To make this happen can be either simple or complicated. Simple would be learning from both other countries and from our own varied experiences in the United States. We would authorize hospitals and hospital systems to provide specialty services only to the extent that they are needed in the community (because existing services are inadequate in volume or quality) and not because “if we make a prettier cancer center we can steal the patients currently getting perfectly fine care elsewhere to come to us”. We would make hospitals operate within a negotiated global budget, which had separate operating and capital budgets (so they couldn’t scrimp on your operating budget to save money to buy new equipment), so they could allocate their resources to most effectively meeting community needs. We would decrease the incentives to do unnecessary excess procedures, while ensuring that the cost of necessary procedures are covered.

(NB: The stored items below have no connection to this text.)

(* ===== verification/MemoryBudget.v ===== *)
(** Byte budgets: [src/memory_budget.h].

    A budget counts reserved bytes against a limit; a child budget (one per shard)
    also charges its parent (the server's root).  Three layers:

    - the operations run without interference ([tr_memory_budget_reserve_local] ..
      [tr_memory_budget_release]), which is what the single-owner components of the development call;
    - the interface [Budget] those components are proved against, with the budget
      of this file as its instance;
    - the operations as the lock-free loops of the source, one atomic access per
      step ([thread_step]), interleaved arbitrarily between any number of threads,
      with the invariants that hold in every reachable state. *)
From S2P Require Import Prelude Status.

(** * Data *)

Record tr_memory_budget := mk_budget {
  limit_bytes : Z;
  current_bytes : Z;
  peak_bytes : Z;
  rejection_events : Z
}.

#[export] Instance tr_memory_budget_inhabited : Inhabited tr_memory_budget :=
  populate (mk_budget 0 0 0 0).

(** A budget together with what its [parent] pointer designates. *)
Record budget_ref := mk_budget_ref {
  br_self : tr_memory_budget;
  br_parent : option tr_memory_budget
}.

Definition set_current (b : tr_memory_budget) (c : Z) : tr_memory_budget :=
  mk_budget (limit_bytes b) c (peak_bytes b) (rejection_events b).
Definition set_peak (b : tr_memory_budget) (p : Z) : tr_memory_budget :=
  mk_budget (limit_bytes b) (current_bytes b) p (rejection_events b).
Definition count_rejection (b : tr_memory_budget) : tr_memory_budget :=
  mk_budget (limit_bytes b) (current_bytes b) (peak_bytes b) (u64 (rejection_events b + 1)).

(** * The operations without interference *)

Definition tr_memory_budget_init (limit : Z) : tr_memory_budget := mk_budget limit 0 0 0.

(** [same] is [budget == parent]; the parent's own parent is in its reference. *)
Definition tr_memory_budget_init_child (budget : option tr_memory_budget) (limit : Z)
    (parent : option budget_ref) (same : bool) : tr_status * option budget_ref :=
  match budget, parent with
  | Some _, Some p =>
      bail (TR_ERR_INVALID, None) when (same || bool_decide (is_Some (br_parent p))) ;;
      (TR_OK, Some (mk_budget_ref (tr_memory_budget_init limit) (Some (br_self p))))
  | _, _ => (TR_ERR_INVALID, None)
  end.

Definition tr_memory_budget_reserve_local (b : tr_memory_budget) (bytes : Z) : tr_status * tr_memory_budget :=
  bail (TR_OK, b) when (bytes =? 0) ;;
  let current := current_bytes b in
  bail (TR_ERR_STATE, b) when (bytes >? UINT64_MAX - current) ;;
  let next := current + bytes in
  bail (TR_AGAIN, count_rejection b) when
    (negb (limit_bytes b =? 0) && (next >? limit_bytes b)) ;;
  let b := set_current b next in
  (TR_OK, if peak_bytes b <? next then set_peak b next else b).

Definition tr_memory_budget_release_local (b : tr_memory_budget) (bytes : Z) : tr_status * tr_memory_budget :=
  bail (TR_OK, b) when (bytes =? 0) ;;
  let current := current_bytes b in
  bail (TR_ERR_STATE, b) when (current <? bytes) ;;
  (TR_OK, set_current b (current - bytes)).

Definition tr_memory_budget_reserve (budget : option budget_ref) (bytes : Z)
    : tr_status * option budget_ref :=
  match budget with
  | None => (TR_ERR_INVALID, None)
  | Some (mk_budget_ref b None) =>
      let '(ret, b) := tr_memory_budget_reserve_local b bytes in (ret, Some (mk_budget_ref b None))
  | Some (mk_budget_ref b (Some p)) =>
      let '(ret, p) := tr_memory_budget_reserve_local p bytes in
      bail (ret, Some (mk_budget_ref b (Some p))) when (negb (is_ok ret)) ;;
      let '(ret, b) := tr_memory_budget_reserve_local b bytes in
      if negb (is_ok ret) then
        let '(rollback_ret, p) := tr_memory_budget_release_local p bytes in
        bail (rollback_ret, Some (mk_budget_ref b (Some p))) when (negb (is_ok rollback_ret)) ;;
        (ret, Some (mk_budget_ref b (Some p)))
      else (ret, Some (mk_budget_ref b (Some p)))
  end.
(* ===== verification/BufferPool.v ===== *)
(** Buffer pools: [src/execution/buffer.{h,c}].

    A pool owns its descriptors; a buffer is named by its index.  The free list is
    the intrusive singly linked list of the source ([next] fields from [free_list]).
    Each call runs under the pool's lock, so the calls are the atomic steps; memory
    the allocator returns or refuses is a parameter of the calls that allocate. *)
From S2P Require Import Prelude Status Observability MemoryBudget.

(** * Data *)

Record tr_buffer := mk_buffer {
  bf_data : list Z;
  bf_capacity : Z;
  bf_len : Z;
  bf_next : option nat;
  bf_checked_out : bool
}.

#[export] Instance tr_buffer_inhabited : Inhabited tr_buffer :=
  populate (mk_buffer [] 0 0 None false).

Record tr_buffer_pool := mk_pool {
  p_buffers : list tr_buffer;
  (** [storage != NULL]: a fixed contiguous pool, not one that grows on demand *)
  p_storage : bool;
  p_free_list : option nat;
  p_buffer_count : Z;
  p_buffer_size : Z;
  p_free_count : Z;
  p_peak_in_use : Z;
  p_exhausted_events : Z;
  p_closed : bool;
  (** [memory_budget != NULL] *)
  p_memory_budget : bool
}.

(** [sizeof(struct tr_buffer)] on LP64. *)
Definition sizeof_tr_buffer : Z := 48.

(** The zeroed pool: before [init] and (but for [closed]) after [destroy]. *)
Definition zero_pool : tr_buffer_pool := mk_pool [] false None 0 0 0 0 0 false false.

(** * Operations *)

Section Ops.
Context {B : Type} `{!Budget B}.

Definition tr_buffer_budget_reserve (budgeted : bool) (bud : B) (bytes : Z) : tr_status * B :=
  if budgeted then b_reserve bud bytes else (TR_OK, bud).

Definition tr_buffer_budget_release (budgeted : bool) (bud : B) (bytes : Z) : B :=
  if budgeted && negb (bytes =? 0) then (b_release bud bytes).2 else bud.

(** The loop that links descriptor [i] in front of the free list. *)
Definition link_buffers (count : nat) (mk : option nat → tr_buffer) : list tr_buffer * option nat :=
  fold_left (λ '(bufs, free_list) i, (bufs ++ [mk free_list], Some i)) (seq 0 count) ([], None).

(** What the allocator and [pthread_mutex_init] answer during construction. *)
Record init_env := { calloc_ok : bool; malloc_ok : bool; mutex_ok : bool }.
(** The abstract timer set: any free slot may be chosen, the rest is determined. *)
Inductive spec_step (cap : Z) (T : timers) : tq_op → tq_result → timers → Prop :=
| S_register callback arg s T' :
    callback ≠ 0 → 0 ≤ s < cap → (T s).2 = None →
    replaces T T' s (next_generation (T s).1, Some (mk_timer 0 callback arg)) →
    spec_step cap T (Op_register callback arg)
      (Res_register TR_OK (Some (mk_token s (next_generation (T s).1)))) T'
| S_register_full callback arg T' :
    callback ≠ 0 → (∀ s, 0 ≤ s < cap → is_Some (T s).2) → unchanged T T' →
    spec_step cap T (Op_register callback arg) (Res_register TR_AGAIN None) T'
| S_register_null arg T' :
    unchanged T T' → spec_step cap T (Op_register 0 arg) (Res_register TR_ERR_INVALID None) T'
| S_arm token d t T' :
    designates T cap token → (T (tk_slot token)).2 = Some t →
    replaces T T' (tk_slot token) (tk_generation token, Some (mk_timer d (tm_callback t) (tm_arg t))) →
    spec_step cap T (Op_arm token d) (Res_status TR_OK) T'
| S_arm_stale token d T' :
    ¬ designates T cap token → unchanged T T' →
    spec_step cap T (Op_arm token d) (Res_status TR_ERR_STALE) T'
| S_unregister token T' :
    designates T cap token → replaces T T' (tk_slot token) (tk_generation token, None) →
    spec_step cap T (Op_unregister token) (Res_status TR_OK) T'
| S_unregister_stale token T' :
    ¬ designates T cap token → unchanged T T' →
    spec_step cap T (Op_unregister token) (Res_status TR_ERR_STALE) T'
| S_next_none T' :
    (∀ s d, ¬ armed T cap s d) → unchanged T T' →
    spec_step cap T Op_next_deadline (Res_deadline 0) T'
| S_next s d T' :
    armed T cap s d → (∀ s' d', armed T cap s' d' → d ≤ d') → unchanged T T' →
    spec_step cap T Op_next_deadline (Res_deadline d) T'.

(** Machine-width arguments. *)
Definition op_ok (op : tq_op) : Prop :=
  match op with
  | Op_arm token d => u32_ok (tk_slot token) ∧ u64_ok d
  | Op_unregister token => u32_ok (tk_slot token)
  | _ => True
  end.

Lemma designates_token q token :
  designates (view q) (tq_capacity q) token ↔ token_ok q token.
Proof.
  unfold designates, token_ok, view. simpl. destruct (used q (tk_slot token)); simpl.
  - split; [tauto|]. intros (? & _ & ?). split_and!; try done; lia.
  - split; [intros (_ & _ & [? ?]); done|intros (_ & ? & _); done].
Qed.

Lemma armed_in_heap q s d : tq_ok q →
  armed (view q) (tq_capacity q) s d ↔ in_heap q s ∧ dl q s = d.
Proof.
  intros Hok. unfold armed, view. simpl. split.
  - intros (Hs & Hd & t & E & Ht). destruct (used q s) eqn:Hu; [|done]. simplify_eq. simpl in *.
    split; [|done]. by apply (ok_armed _ Hok).
  - intros [Hi E]. pose proof (in_heap_slot _ _ (ok_shape _ Hok) Hi) as Hs.
    pose proof (ok_used _ Hok _ Hi) as Hu. rewrite Hu. split_and!; try lia.
    + subst. by apply (ok_armed _ Hok).
    + by eexists.
Qed.

(** The root of an ordered heap is its minimum. *)
Lemma head_min q i : Full q → 0 ≤ i < tq_size q → kle q (hp q 0) (hp q i).
Proof.
  intros HF Hi. assert (0 ≤ i) as H0 by lia. revert Hi. pattern i.
  apply Z_lt_induction; [|done]. clear i H0. intros i IH Hi. destruct (Z.eq_dec i 0) as [->|]; [apply kle_refl|].
  pose proof (par_lt i ltac:(lia)). apply (kle_trans _ _ (hp q (par i))); [apply IH; lia|].
  apply HF. lia.
Qed.

Lemma updated_view q q' s e : updated q q' s e → te_used e = true → 0 ≤ s →
  replaces (view q) (view q') s
    (te_generation e, Some (mk_timer (te_deadline_ns e) (te_callback e) (te_arg e))).
Proof.
  intros U Hu H0. split.
  - pose proof (up_body _ _ _ _ U s H0) as Hb. rewrite Z.eqb_refl in Hb.
    unfold view, used, dl. injection Hb as -> -> _ -> -> -> _. by rewrite Hu.
  - intros t Ht Hne. pose proof (up_body _ _ _ _ U t Ht) as Hb.
    destruct (Z.eqb_spec s t); [congruence|].
    unfold view, used, dl. by injection Hb as -> -> _ -> -> -> _.
Qed.

Lemma body_eq_view q q' t : body_eq (en q' t) (en q t) → view q' t = view q t.
Proof. intros Hb. unfold view, used, dl. by injection Hb as -> -> _ -> -> -> _. Qed.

We would decrease (possibly through salary, although it can be done using other strategies, such as a single-payer system) the enormous income differences between specialties so that students enter the specialties that people will need rather than those of financial opportunity. We can have a coordinated system that has control and can encourage of desirable new technologies, use of evidence-based methods and interventions, and control of excess. Contrary to what the University of Kansas Hospital says in its “White Paper”, having EVERYONE in Medicare would be absolutely the BEST solution, as part of an overall health reform plan. Yes, current Medicare reimbursement for some services would have to go up – while others would probably have to decrease – but it would put everyone in the same situation where we had a logical and coordinated basis for payment, and would eliminate the current evils of providing some services rather than others, or marketing to some people rather than others, based upon the reimbursement for one or the insurance status of the other.
Complicated would be the way that we are trying now. Which makes more sense?